Aim of the task -
In the data below, one line contains "Definition loopback (a" and a later one contains "(script_ops (isolationRules (RelayIP". Print both, with every line between them, exactly and alone.

####################

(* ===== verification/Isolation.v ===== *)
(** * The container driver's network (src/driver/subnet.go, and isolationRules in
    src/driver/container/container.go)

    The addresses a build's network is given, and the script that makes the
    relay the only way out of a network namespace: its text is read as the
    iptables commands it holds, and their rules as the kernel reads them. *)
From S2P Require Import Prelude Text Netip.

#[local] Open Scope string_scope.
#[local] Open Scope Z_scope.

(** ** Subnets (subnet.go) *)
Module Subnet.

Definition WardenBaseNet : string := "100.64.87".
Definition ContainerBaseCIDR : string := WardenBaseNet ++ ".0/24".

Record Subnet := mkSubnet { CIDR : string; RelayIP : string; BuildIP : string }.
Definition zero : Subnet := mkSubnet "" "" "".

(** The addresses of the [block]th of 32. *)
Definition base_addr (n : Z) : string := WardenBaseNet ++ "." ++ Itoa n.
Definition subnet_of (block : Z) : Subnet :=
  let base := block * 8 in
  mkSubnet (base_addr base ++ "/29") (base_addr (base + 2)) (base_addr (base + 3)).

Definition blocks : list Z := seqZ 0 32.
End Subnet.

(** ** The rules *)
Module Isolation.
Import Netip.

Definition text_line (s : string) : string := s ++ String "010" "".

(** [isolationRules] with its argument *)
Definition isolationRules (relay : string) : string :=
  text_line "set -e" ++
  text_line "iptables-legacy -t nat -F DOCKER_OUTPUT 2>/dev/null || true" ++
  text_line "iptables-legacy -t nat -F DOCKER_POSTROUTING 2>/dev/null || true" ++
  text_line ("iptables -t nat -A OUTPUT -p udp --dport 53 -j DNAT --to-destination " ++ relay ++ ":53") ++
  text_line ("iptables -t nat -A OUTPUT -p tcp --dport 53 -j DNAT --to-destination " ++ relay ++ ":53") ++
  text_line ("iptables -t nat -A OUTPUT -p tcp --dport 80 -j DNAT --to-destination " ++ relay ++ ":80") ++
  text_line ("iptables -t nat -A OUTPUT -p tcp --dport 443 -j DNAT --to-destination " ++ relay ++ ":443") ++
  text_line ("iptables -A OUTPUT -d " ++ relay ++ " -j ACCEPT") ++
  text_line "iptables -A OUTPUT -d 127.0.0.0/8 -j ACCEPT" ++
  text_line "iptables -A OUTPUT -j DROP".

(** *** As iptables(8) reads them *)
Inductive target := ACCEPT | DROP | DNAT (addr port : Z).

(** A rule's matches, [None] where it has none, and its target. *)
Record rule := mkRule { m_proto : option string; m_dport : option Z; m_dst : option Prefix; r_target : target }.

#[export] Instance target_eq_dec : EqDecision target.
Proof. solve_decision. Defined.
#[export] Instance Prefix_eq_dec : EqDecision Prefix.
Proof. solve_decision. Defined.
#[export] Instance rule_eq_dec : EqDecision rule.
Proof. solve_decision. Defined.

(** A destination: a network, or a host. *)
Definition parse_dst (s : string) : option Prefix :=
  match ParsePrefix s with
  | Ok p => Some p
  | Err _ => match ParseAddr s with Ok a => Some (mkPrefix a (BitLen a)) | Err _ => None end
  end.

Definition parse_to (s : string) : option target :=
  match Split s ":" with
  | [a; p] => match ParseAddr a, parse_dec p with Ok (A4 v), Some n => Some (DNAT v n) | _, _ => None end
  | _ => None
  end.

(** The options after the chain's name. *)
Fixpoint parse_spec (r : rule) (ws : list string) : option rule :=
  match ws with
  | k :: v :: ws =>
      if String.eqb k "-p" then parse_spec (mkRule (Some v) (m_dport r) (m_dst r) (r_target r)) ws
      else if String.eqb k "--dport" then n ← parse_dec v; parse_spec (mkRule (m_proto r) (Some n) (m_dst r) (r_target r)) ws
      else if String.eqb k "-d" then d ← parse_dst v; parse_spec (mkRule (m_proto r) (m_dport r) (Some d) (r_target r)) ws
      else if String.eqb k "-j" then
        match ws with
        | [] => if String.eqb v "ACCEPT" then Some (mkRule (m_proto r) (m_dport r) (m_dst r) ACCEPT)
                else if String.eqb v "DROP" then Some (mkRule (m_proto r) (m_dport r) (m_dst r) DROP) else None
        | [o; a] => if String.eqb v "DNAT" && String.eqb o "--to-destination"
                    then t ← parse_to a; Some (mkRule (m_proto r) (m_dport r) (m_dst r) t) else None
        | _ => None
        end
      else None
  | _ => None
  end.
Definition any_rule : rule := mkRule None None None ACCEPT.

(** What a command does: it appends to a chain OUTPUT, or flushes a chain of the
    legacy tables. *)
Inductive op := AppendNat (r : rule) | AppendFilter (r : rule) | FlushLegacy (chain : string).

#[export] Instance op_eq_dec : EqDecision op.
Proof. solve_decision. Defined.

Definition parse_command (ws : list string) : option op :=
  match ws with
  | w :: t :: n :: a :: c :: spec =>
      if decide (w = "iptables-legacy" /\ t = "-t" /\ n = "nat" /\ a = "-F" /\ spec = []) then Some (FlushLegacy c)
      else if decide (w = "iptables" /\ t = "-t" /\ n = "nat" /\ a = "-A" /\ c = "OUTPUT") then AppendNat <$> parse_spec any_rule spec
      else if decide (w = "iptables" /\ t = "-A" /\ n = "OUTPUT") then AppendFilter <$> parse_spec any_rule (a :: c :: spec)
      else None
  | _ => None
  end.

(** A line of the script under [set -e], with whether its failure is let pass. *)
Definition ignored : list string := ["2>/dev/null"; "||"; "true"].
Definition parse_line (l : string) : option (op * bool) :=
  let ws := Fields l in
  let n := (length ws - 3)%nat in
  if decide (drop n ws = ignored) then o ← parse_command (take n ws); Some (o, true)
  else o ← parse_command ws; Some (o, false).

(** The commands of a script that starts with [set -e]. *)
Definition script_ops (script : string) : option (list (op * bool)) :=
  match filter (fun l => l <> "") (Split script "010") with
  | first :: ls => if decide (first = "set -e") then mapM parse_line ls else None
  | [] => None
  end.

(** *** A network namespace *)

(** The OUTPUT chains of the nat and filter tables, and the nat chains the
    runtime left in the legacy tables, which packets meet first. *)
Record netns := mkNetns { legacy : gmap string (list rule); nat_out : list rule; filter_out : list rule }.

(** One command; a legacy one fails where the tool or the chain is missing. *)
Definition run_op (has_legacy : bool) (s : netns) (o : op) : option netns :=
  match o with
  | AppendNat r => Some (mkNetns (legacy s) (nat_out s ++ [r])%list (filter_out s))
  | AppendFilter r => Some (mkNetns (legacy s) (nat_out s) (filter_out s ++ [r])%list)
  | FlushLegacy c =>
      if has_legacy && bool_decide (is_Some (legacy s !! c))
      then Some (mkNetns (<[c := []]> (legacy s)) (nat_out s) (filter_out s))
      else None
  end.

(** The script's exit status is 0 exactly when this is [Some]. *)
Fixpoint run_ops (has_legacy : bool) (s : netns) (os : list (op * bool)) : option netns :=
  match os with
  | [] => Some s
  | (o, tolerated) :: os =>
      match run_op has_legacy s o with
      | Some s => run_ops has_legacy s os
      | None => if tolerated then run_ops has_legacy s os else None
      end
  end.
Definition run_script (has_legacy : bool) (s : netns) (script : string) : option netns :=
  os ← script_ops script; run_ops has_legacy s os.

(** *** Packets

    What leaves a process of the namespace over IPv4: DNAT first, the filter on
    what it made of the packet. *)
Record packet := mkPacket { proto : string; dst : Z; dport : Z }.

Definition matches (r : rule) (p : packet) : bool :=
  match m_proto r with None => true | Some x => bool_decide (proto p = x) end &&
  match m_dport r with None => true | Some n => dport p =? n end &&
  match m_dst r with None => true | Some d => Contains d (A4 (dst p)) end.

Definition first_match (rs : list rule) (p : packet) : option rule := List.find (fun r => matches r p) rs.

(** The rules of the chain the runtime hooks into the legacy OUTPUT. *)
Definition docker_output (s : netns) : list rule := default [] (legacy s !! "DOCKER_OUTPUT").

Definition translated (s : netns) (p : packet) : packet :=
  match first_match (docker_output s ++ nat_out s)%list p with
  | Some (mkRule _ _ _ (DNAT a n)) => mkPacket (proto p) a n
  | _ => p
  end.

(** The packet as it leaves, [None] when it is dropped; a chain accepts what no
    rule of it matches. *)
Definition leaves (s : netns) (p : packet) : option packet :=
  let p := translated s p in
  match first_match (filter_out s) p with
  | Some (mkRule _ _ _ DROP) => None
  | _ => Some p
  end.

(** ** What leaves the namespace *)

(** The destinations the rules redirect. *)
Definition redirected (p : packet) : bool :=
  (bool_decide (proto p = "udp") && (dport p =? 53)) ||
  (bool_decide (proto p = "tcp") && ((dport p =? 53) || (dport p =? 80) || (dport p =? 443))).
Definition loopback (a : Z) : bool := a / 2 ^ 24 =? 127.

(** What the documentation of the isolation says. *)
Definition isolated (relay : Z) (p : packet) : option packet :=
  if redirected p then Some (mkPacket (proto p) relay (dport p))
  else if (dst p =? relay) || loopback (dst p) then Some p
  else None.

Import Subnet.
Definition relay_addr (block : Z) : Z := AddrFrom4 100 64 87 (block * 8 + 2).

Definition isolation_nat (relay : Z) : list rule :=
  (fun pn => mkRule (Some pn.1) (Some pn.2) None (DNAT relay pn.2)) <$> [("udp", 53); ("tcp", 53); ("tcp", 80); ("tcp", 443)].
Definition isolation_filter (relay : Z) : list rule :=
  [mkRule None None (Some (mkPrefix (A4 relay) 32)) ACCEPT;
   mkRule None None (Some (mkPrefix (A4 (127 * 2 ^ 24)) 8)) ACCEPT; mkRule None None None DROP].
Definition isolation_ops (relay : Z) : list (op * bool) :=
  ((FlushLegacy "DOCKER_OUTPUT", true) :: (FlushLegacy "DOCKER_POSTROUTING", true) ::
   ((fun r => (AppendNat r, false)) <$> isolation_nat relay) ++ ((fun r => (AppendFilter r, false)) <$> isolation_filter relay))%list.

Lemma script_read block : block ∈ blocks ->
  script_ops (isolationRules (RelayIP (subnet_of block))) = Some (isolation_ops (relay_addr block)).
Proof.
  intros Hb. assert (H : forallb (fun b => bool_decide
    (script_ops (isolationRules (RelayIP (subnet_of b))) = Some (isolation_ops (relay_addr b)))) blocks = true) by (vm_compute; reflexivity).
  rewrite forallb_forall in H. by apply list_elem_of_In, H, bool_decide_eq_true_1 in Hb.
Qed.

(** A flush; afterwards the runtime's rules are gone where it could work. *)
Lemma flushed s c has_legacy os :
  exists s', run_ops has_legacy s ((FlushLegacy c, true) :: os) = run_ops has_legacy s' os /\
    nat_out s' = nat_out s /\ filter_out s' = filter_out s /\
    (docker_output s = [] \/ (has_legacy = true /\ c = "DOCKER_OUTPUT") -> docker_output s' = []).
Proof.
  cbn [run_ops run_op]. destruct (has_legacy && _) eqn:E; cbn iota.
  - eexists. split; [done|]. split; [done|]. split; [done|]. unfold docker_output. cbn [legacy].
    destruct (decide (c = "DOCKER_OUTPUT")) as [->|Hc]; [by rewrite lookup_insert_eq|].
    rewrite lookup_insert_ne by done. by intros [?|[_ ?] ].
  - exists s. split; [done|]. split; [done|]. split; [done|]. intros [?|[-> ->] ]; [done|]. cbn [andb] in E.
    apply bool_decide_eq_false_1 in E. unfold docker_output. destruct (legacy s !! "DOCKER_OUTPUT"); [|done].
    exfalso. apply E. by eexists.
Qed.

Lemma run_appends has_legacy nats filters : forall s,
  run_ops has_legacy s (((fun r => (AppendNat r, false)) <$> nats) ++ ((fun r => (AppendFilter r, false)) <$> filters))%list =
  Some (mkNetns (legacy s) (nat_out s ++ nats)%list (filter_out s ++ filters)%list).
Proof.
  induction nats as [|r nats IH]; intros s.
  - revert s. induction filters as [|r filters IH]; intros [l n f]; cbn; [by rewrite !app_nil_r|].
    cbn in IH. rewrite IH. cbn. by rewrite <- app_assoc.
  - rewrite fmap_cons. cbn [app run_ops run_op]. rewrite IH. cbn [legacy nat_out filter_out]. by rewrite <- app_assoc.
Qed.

####################

Exercise response -
Definition loopback (a : Z) : bool := a / 2 ^ 24 =? 127.

(** What the documentation of the isolation says. *)
Definition isolated (relay : Z) (p : packet) : option packet :=
  if redirected p then Some (mkPacket (proto p) relay (dport p))
  else if (dst p =? relay) || loopback (dst p) then Some p
  else None.

Import Subnet.
Definition relay_addr (block : Z) : Z := AddrFrom4 100 64 87 (block * 8 + 2).

Definition isolation_nat (relay : Z) : list rule :=
  (fun pn => mkRule (Some pn.1) (Some pn.2) None (DNAT relay pn.2)) <$> [("udp", 53); ("tcp", 53); ("tcp", 80); ("tcp", 443)].
Definition isolation_filter (relay : Z) : list rule :=
  [mkRule None None (Some (mkPrefix (A4 relay) 32)) ACCEPT;
   mkRule None None (Some (mkPrefix (A4 (127 * 2 ^ 24)) 8)) ACCEPT; mkRule None None None DROP].
Definition isolation_ops (relay : Z) : list (op * bool) :=
  ((FlushLegacy "DOCKER_OUTPUT", true) :: (FlushLegacy "DOCKER_POSTROUTING", true) ::
   ((fun r => (AppendNat r, false)) <$> isolation_nat relay) ++ ((fun r => (AppendFilter r, false)) <$> isolation_filter relay))%list.

Lemma script_read block : block ∈ blocks ->
  script_ops (isolationRules (RelayIP (subnet_of block))) = Some (isolation_ops (relay_addr block)).
Proof.
  intros Hb. assert (H : forallb (fun b => bool_decide
    (script_ops (isolationRules (RelayIP (subnet_of b))) = Some (isolation_ops (relay_addr b)))) blocks = true) by (vm_compute; reflexivity).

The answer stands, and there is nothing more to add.